(** X6.  A request touches no file but its own: every entry of the
    cache directory under another name than [<hexkey>.json] is the same
    after the request as before, whatever the world does. *)
Theorem handler_touches_only_its_file {env : environment} (w : world)
    (save type : string) (st : state) (name : string) :
  name <> (hash_key (query_key_of save type) ++ ".json")%string ->
  lookup name (disk (snd (get_save_data_dump w save type st))) = lookup name (disk st).
Proof.
  intros Hne.
  destruct (handler_disk_cases w save type st) as [-> | (r & content & ->)];
    [reflexivity|].
  now apply lookup_put_other.
Qed.

Lemma stored_after_request {env : environment} (w : world) (save type : string)
    (st : state) (q : string) (v : json) :
  stored (disk st) q v ->
  truthy v = true ->
  stored (disk (snd (get_save_data_dump w save type st))) q v.
Proof.
  intros Hstored Htrue.
  destruct (String.eqb_spec (hash_key (query_key_of save type) ++ ".json")
              (hash_key q ++ ".json")) as [Heq | Hne].
  - assert (Hsame : get_from_cache (disk st) (query_key_of save type) = v).
    { rewrite <- (get_from_cache_stored _ _ _ Hstored).
      unfold get_from_cache, get_cache_path. now rewrite Heq. }
    rewrite handler_state, try_on_hit by (rewrite Hsame; exact Htrue).
    exact Hstored.
  - destruct Hstored as (content & Hfile & Hparse).
    exists content. split; [|exact Hparse].
    unfold get_cache_path in *. rewrite resolve_name in *. rewrite <- Hfile.
    destruct (handler_disk_cases w save type st) as [-> | (r & c & ->)];
      [reflexivity|].
    apply lookup_put_other. congruence.
Qed.

(** X7.  An entry, once stored, is never written again: when a document
    that Python takes for true is stored for a query, it is still stored
    for it, and found by [get_from_cache], after any sequence of
    requests, whatever their parameters and whatever the upstream and
    the disk do meanwhile. *)
Theorem entry_survives_every_request {env : environment} (requests : list request)
    (st : state) (q : string) (v : json) :
  stored (disk st) q v ->
  truthy v = true ->
  stored (disk (serve requests st)) q v /\
  get_from_cache (disk (serve requests st)) q = v.
Proof.
  intros Hstored Htrue.
  assert (Hkept : stored (disk (serve requests st)) q v).
  { revert st Hstored.
    induction requests as [|r requests IH]; intros st Hstored; cbn [serve];
      [exact Hstored|].
    apply IH. now apply stored_after_request. }
  split; [exact Hkept | now apply get_from_cache_stored].
Qed.

(** X8.  Requests whose keys are equal share their entry: after a
    request has fetched and stored its payload, a request with other
    parameters and the same key is answered with that payload, without
    an upstream call. *)
Theorem equal_keys_share_the_entry {env : environment} (w w' : world)
    (save type save' type' : string) (st : state) (v : json) :
  hash_key (query_key_of save' type') = hash_key (query_key_of save type) ->
  path_exists (disk st) (get_cache_path (query_key_of save type)) = false ->
  upstream_success w (upstream_request save type) v ->
  write_fate_of w = Completes ->
  json_loads (json_dumps (cache_entry_of w v save type))
  = inl (cache_entry_of w v save type) ->
  get_save_data_dump w' save' type' (snd (get_save_data_dump w save type st))
  = (Returned v, snd (get_save_data_dump w save type st)).
Proof.
  intros Hkey Hnone Hup Hfate Hround.
  pose proof (absent_file _ _ Hnone) as Hlookup.
  assert (Hst' : snd (get_save_data_dump w save type st)
                 = {| disk := put (hash_key (query_key_of save type) ++ ".json")
                                (File true (json_dumps (cache_entry_of w v save type)))
                                (disk st);
                      sent := (sent st ++ [upstream_request save type])%list |}).
  { unfold get_save_data_dump.
    rewrite try_on_miss by now rewrite get_from_cache_absent.
    rewrite (fetch_on_success _ _ _ _ _ Hup).
    unfold save_to_cache, get_cache_path, open_write.
    now rewrite Hfate, Hlookup. }
  rewrite Hst'.
  assert (Hstored : stored (put (hash_key (query_key_of save type) ++ ".json")
                              (File true (json_dumps (cache_entry_of w v save type)))
                              (disk st))
                      (query_key_of save' type') (cache_entry_of w v save type)).
  { exists (json_dumps (cache_entry_of w v save type)). split; [|exact Hround].
    unfold get_cache_path. rewrite Hkey, resolve_name. apply lookup_put. }
  unfold get_save_data_dump. rewrite try_on_hit.
  - cbn [disk]. now rewrite (get_from_cache_stored _ _ _ Hstored).
  - cbn [disk]. now rewrite (get_from_cache_stored _ _ _ Hstored).
Qed.

(** X9.  An upstream failure is not remembered: after a request that
    failed upstream, the same request goes to the upstream again, in
    whatever world it is made. *)
Theorem upstream_failure_is_not_cached {env : environment} (w w' : world)
    (save type : string) (st : state) (msg : string) :
  truthy (get_from_cache (disk st) (query_key_of save type)) = false ->
  upstream_failure w (upstream_request save type) msg ->
  sent (snd (get_save_data_dump w' save type (snd (get_save_data_dump w save type st))))
  = (sent st ++ [upstream_request save type; upstream_request save type])%list.
Proof.
  intros Hmiss Hfail.
  assert (Hst' : snd (get_save_data_dump w save type st)
                 = {| disk := disk st;
                      sent := (sent st ++ [upstream_request save type])%list |}).
  { rewrite handler_state, (try_on_miss _ _ _ _ Hmiss).
    destruct (fetch_on_any_failure w save type st msg Hfail) as [e ->]. reflexivity. }
  rewrite Hst', handler_state, try_on_miss by exact Hmiss.
  rewrite fetch_calls_once. cbn [sent]. now rewrite <- app_assoc.
Qed.

(** X10.  A file that does not parse is repaired by the next successful
    request: the handler fetches the payload, writes the entry over the
    file without adding an entry to the directory, and the request
    after it is answered from the cache. *)
Theorem unparseable_file_is_replaced {env : environment} (w w' : world)
    (save type : string) (st : state) (garbage msg : string) (v : json) :
  resolve (disk st) (get_cache_path (query_key_of save type))
  = Some (File true garbage) ->
  json_loads garbage = inr msg ->
  upstream_success w (upstream_request save type) v ->
  write_fate_of w = Completes ->
  json_loads (json_dumps (cache_entry_of w v save type))
  = inl (cache_entry_of w v save type) ->
  fst (get_save_data_dump w save type st) = Returned v /\
  List.length (disk (snd (get_save_data_dump w save type st))) = List.length (disk st) /\
  get_save_data_dump w' save type (snd (get_save_data_dump w save type st))
  = (Returned v, snd (get_save_data_dump w save type st)).
Proof.
  intros Hfile Hbad Hup Hfate Hround.
  assert (Hlookup : lookup (hash_key (query_key_of save type) ++ ".json") (disk st)
                    = Some (File true garbage)).
  { unfold get_cache_path in Hfile. now rewrite resolve_name in Hfile. }
  assert (Hmiss : truthy (get_from_cache (disk st) (query_key_of save type)) = false).
  { unfold get_from_cache, path_exists, open_read. now rewrite Hfile, Hbad. }
  assert (Hrun : get_save_data_dump w save type st
                 = (Returned v,
                    {| disk := put (hash_key (query_key_of save type) ++ ".json")
                                 (File true (json_dumps (cache_entry_of w v save type)))
                                 (disk st);
                       sent := (sent st ++ [upstream_request save type])%list |})).
  { unfold get_save_data_dump.
    rewrite (try_on_miss _ _ _ _ Hmiss), (fetch_on_success _ _ _ _ _ Hup).
    unfold save_to_cache, get_cache_path, open_write.
    now rewrite Hfate, Hlookup. }
  rewrite Hrun. cbn [fst snd disk].
  split; [reflexivity|]. split; [now apply put_length_present with (m := File true garbage)|].
  assert (Hstored : stored (put (hash_key (query_key_of save type) ++ ".json")
                              (File true (json_dumps (cache_entry_of w v save type)))
                              (disk st))
                      (query_key_of save type) (cache_entry_of w v save type)).
  { exists (json_dumps (cache_entry_of w v save type)). split; [|exact Hround].
    unfold get_cache_path. rewrite resolve_name. apply lookup_put. }
  unfold get_save_data_dump. rewrite try_on_hit.
  - cbn [disk]. now rewrite (get_from_cache_stored _ _ _ Hstored).
  - cbn [disk]. now rewrite (get_from_cache_stored _ _ _ Hstored).
Qed.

#### Problem details:
Here the job is to transcribe the lines from the first line of the data through the line containing "rewrite handler_state, try_on_hit", inclusive, exactly and with nothing else.

#### Written response:
(** X6.  A request touches no file but its own: every entry of the
    cache directory under another name than [<hexkey>.json] is the same
    after the request as before, whatever the world does. *)
Theorem handler_touches_only_its_file {env : environment} (w : world)
    (save type : string) (st : state) (name : string) :
  name <> (hash_key (query_key_of save type) ++ ".json")%string ->
  lookup name (disk (snd (get_save_data_dump w save type st))) = lookup name (disk st).
Proof.
  intros Hne.
  destruct (handler_disk_cases w save type st) as [-> | (r & content & ->)];
    [reflexivity|].
  now apply lookup_put_other.
Qed.

Lemma stored_after_request {env : environment} (w : world) (save type : string)
    (st : state) (q : string) (v : json) :
  stored (disk st) q v ->
  truthy v = true ->
  stored (disk (snd (get_save_data_dump w save type st))) q v.
Proof.
  intros Hstored Htrue.
  destruct (String.eqb_spec (hash_key (query_key_of save type) ++ ".json")
              (hash_key q ++ ".json")) as [Heq | Hne].
  - assert (Hsame : get_from_cache (disk st) (query_key_of save type) = v).
    { rewrite <- (get_from_cache_stored _ _ _ Hstored).
      unfold get_from_cache, get_cache_path. now rewrite Heq. }
    rewrite handler_state, try_on_hit by (rewrite Hsame; exact Htrue).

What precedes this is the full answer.